High-frequency pallidal stimulation disrupts information flow through the pallidum by GABAergic inhibition.

To elucidate the mechanism of deep brain stimulation (DBS) targeting the internal segment of the globus pallidus (GPi), neuronal activity of the GPi and the external segment of the globus pallidus (GPe) was examined during local electrical microstimulation in normal awake monkeys. Single-pulse stimulation of the GPi evoked brief inhibition in neighboring GPi neurons, which was mediated by GABA(A) receptors. High-frequency stimulation of the GPi completely inhibited spontaneous firings of GPi neurons by activation of GABA(A) and GABA(B) receptors.
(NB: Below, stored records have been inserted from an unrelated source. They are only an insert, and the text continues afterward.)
(** *** The identity resolver (the loop over [record.comments]) *)

(** The [if]/[elif] on the two admission-id forms: the captured group of
    the form that is tried on this comment, if its search succeeds. *)
Definition hadm_id_match (comment : string) : option string :=
  if PyStr.contains "hadm_id" (PyStr.lower comment)
  then PyRe.search_hadm_id comment
  else if PyStr.contains "hospital admission id" (PyStr.lower comment)
       then PyRe.search_hospital_admission_id comment
       else None.

(** The [if] on [subject_id]; the group holds digits only, so [int] of it
    is its decimal value. *)
Definition subject_id_match (comment : string) : option Z :=
  if PyStr.contains "subject_id" (PyStr.lower comment)
  then option_map PyInt.decimal_value (PyRe.search_subject_id comment)
  else None.

(** One iteration: [(hadm_id, subject_id_from_header)] before and after. *)
Definition scan_comment (ids : string * option Z) (comment : string)
  : string * option Z :=
  let (hadm_id, subject_id_from_header) := ids in
  (match hadm_id_match comment with
   | Some g => g
   | None => hadm_id
   end,
   match subject_id_match comment with
   | Some n => Some n
   | None => subject_id_from_header
   end).

(** The whole loop, guarded by [hasattr(record, 'comments')]; iterating
    over [None] raises. *)
Definition scan_comments (record : header) : option (string * option Z) :=
  match comments record with
  | Missing => Some ("", None)
  | PyNone => None
  | Val l => Some (fold_left scan_comment l ("", None))
  end.

(** [if subject_id_from_header: subject_id = subject_id_from_header] *)
Definition resolve_subject_id (subject_id : Z)
  (subject_id_from_header : option Z) : Z :=
  match subject_id_from_header with
  | Some n => if negb (n =? 0) then n else subject_id
  | None => subject_id
  end.

(** *** The timing calculator, record level *)

(** The [if start_datetime and duration_sec and base_freq] block.  A
    division that raises, a quotient that is no finite number of seconds,
    a start that is not a datetime and an end outside the datetime range
    all raise inside the [try]: the bare [except] leaves [end_datetime]
    empty. *)
Definition end_datetime_of (start_datetime duration_sec base_freq : pyval)
  : pyval :=
  if truthy start_datetime && truthy duration_sec && truthy base_freq then
    match truediv duration_sec base_freq, start_datetime with
    | Some seconds, VDatetime t =>
        match PyTime.add_seconds t seconds with
        | Some end_dt => VStr (PyTime.strftime end_dt)
        | None => empty
        end
    | _, _ => empty
    end
  else empty.

(** [if isinstance(start_datetime, datetime): start_datetime = ...] *)
Definition format_start (start_datetime : pyval) : pyval :=
  match start_datetime with
  | VDatetime t => VStr (PyTime.strftime t)
  | v => v
  end.

(** [len(record.seg_name) if hasattr(record, 'seg_name') else 0] *)
Definition num_segments_of (record : header) : option Z :=
  match seg_name record with
  | Missing => Some 0
  | PyNone => None
  | Val l => Some (Z.of_nat (List.length l))
  end.

(** *** Segments and signals *)

(** [seg_name == '~' or '_layout' in seg_name or seg_name.endswith('_0000')] *)
Definition skip_segment (name : string) : bool :=
  (name =? "~")%string || PyStr.contains "_layout" name
  || PyStr.endswith name "_0000".
(** The prefix test of the code is the check of the specification. *)
Lemma is_valid_cc_spec (c : ascii) (s : string) :
  is_valid_cc (String c s) = Ok (cc_prefix_ok (String c s)).
Proof.
  unfold is_valid_cc, cc_prefix_ok. cbn [Py.index0 mbind result_bind mret result_ret].
  f_equal. unfold Py.mem. cbn [existsb].
  rewrite <- !(take_one c s).
  pose proof (eqb_take_prefix "4" (String c s)) as H4.
  pose proof (eqb_take_prefix "5" (String c s)) as H5.
  pose proof (eqb_take_prefix "34" (String c s)) as H34.
  pose proof (eqb_take_prefix "37" (String c s)) as H37.
  pose proof (eqb_take_prefix "65" (String c s)) as H65.
  pose proof (eqb_take_prefix "60" (String c s)) as H60.
  pose proof (eqb_take_prefix "64" (String c s)) as H64.
  pose proof (eqb_take_prefix "6011" (String c s)) as H6011.
  cbn [String.length] in *.
  rewrite H4, H5, H34, H37, H65, H60, H64, H6011.
  repeat match goal with
         | |- context [String.prefix ?p ?d] => destruct (String.prefix p d)
         end; reflexivity.
Qed.

(** The loop body accepts exactly the candidates with sixteen digits that
    pass the prefix check and are not all zeros. *)
Lemma accept_credit_card_spec (cc : string) :
  accept_credit_card cc
  = Ok ((String.length (Py.digits_of cc) =? 16)%nat
        && cc_prefix_ok (Py.digits_of cc)
        && negb (String.eqb (Py.digits_of cc) "0000000000000000")).
Proof.
  unfold accept_credit_card.
  destruct (String.length (Py.digits_of cc) =? 16)%nat eqn:Hlen; [|done].
  destruct (Py.digits_of cc) as [|c s]; [done|].
  by rewrite is_valid_cc_spec.
Qed.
Local single-pulse stimulation directly excited some GPi neurons. Such directly evoked responses were also inhibited by high-frequency stimulation through GABA(A) receptors. In contrast to the GPi, single-pulse and high-frequency stimulation of the GPe induced complex responses composed of GABAergic inhibition and glutamatergic excitation in neighboring GPe neurons. Cortically evoked triphasic responses of GPi neurons were completely inhibited during high-frequency GPi stimulation. These findings suggest that GPi-DBS dissociates inputs and outputs in the GPi by intense GABAergic inhibition and disrupts information flow through the GPi.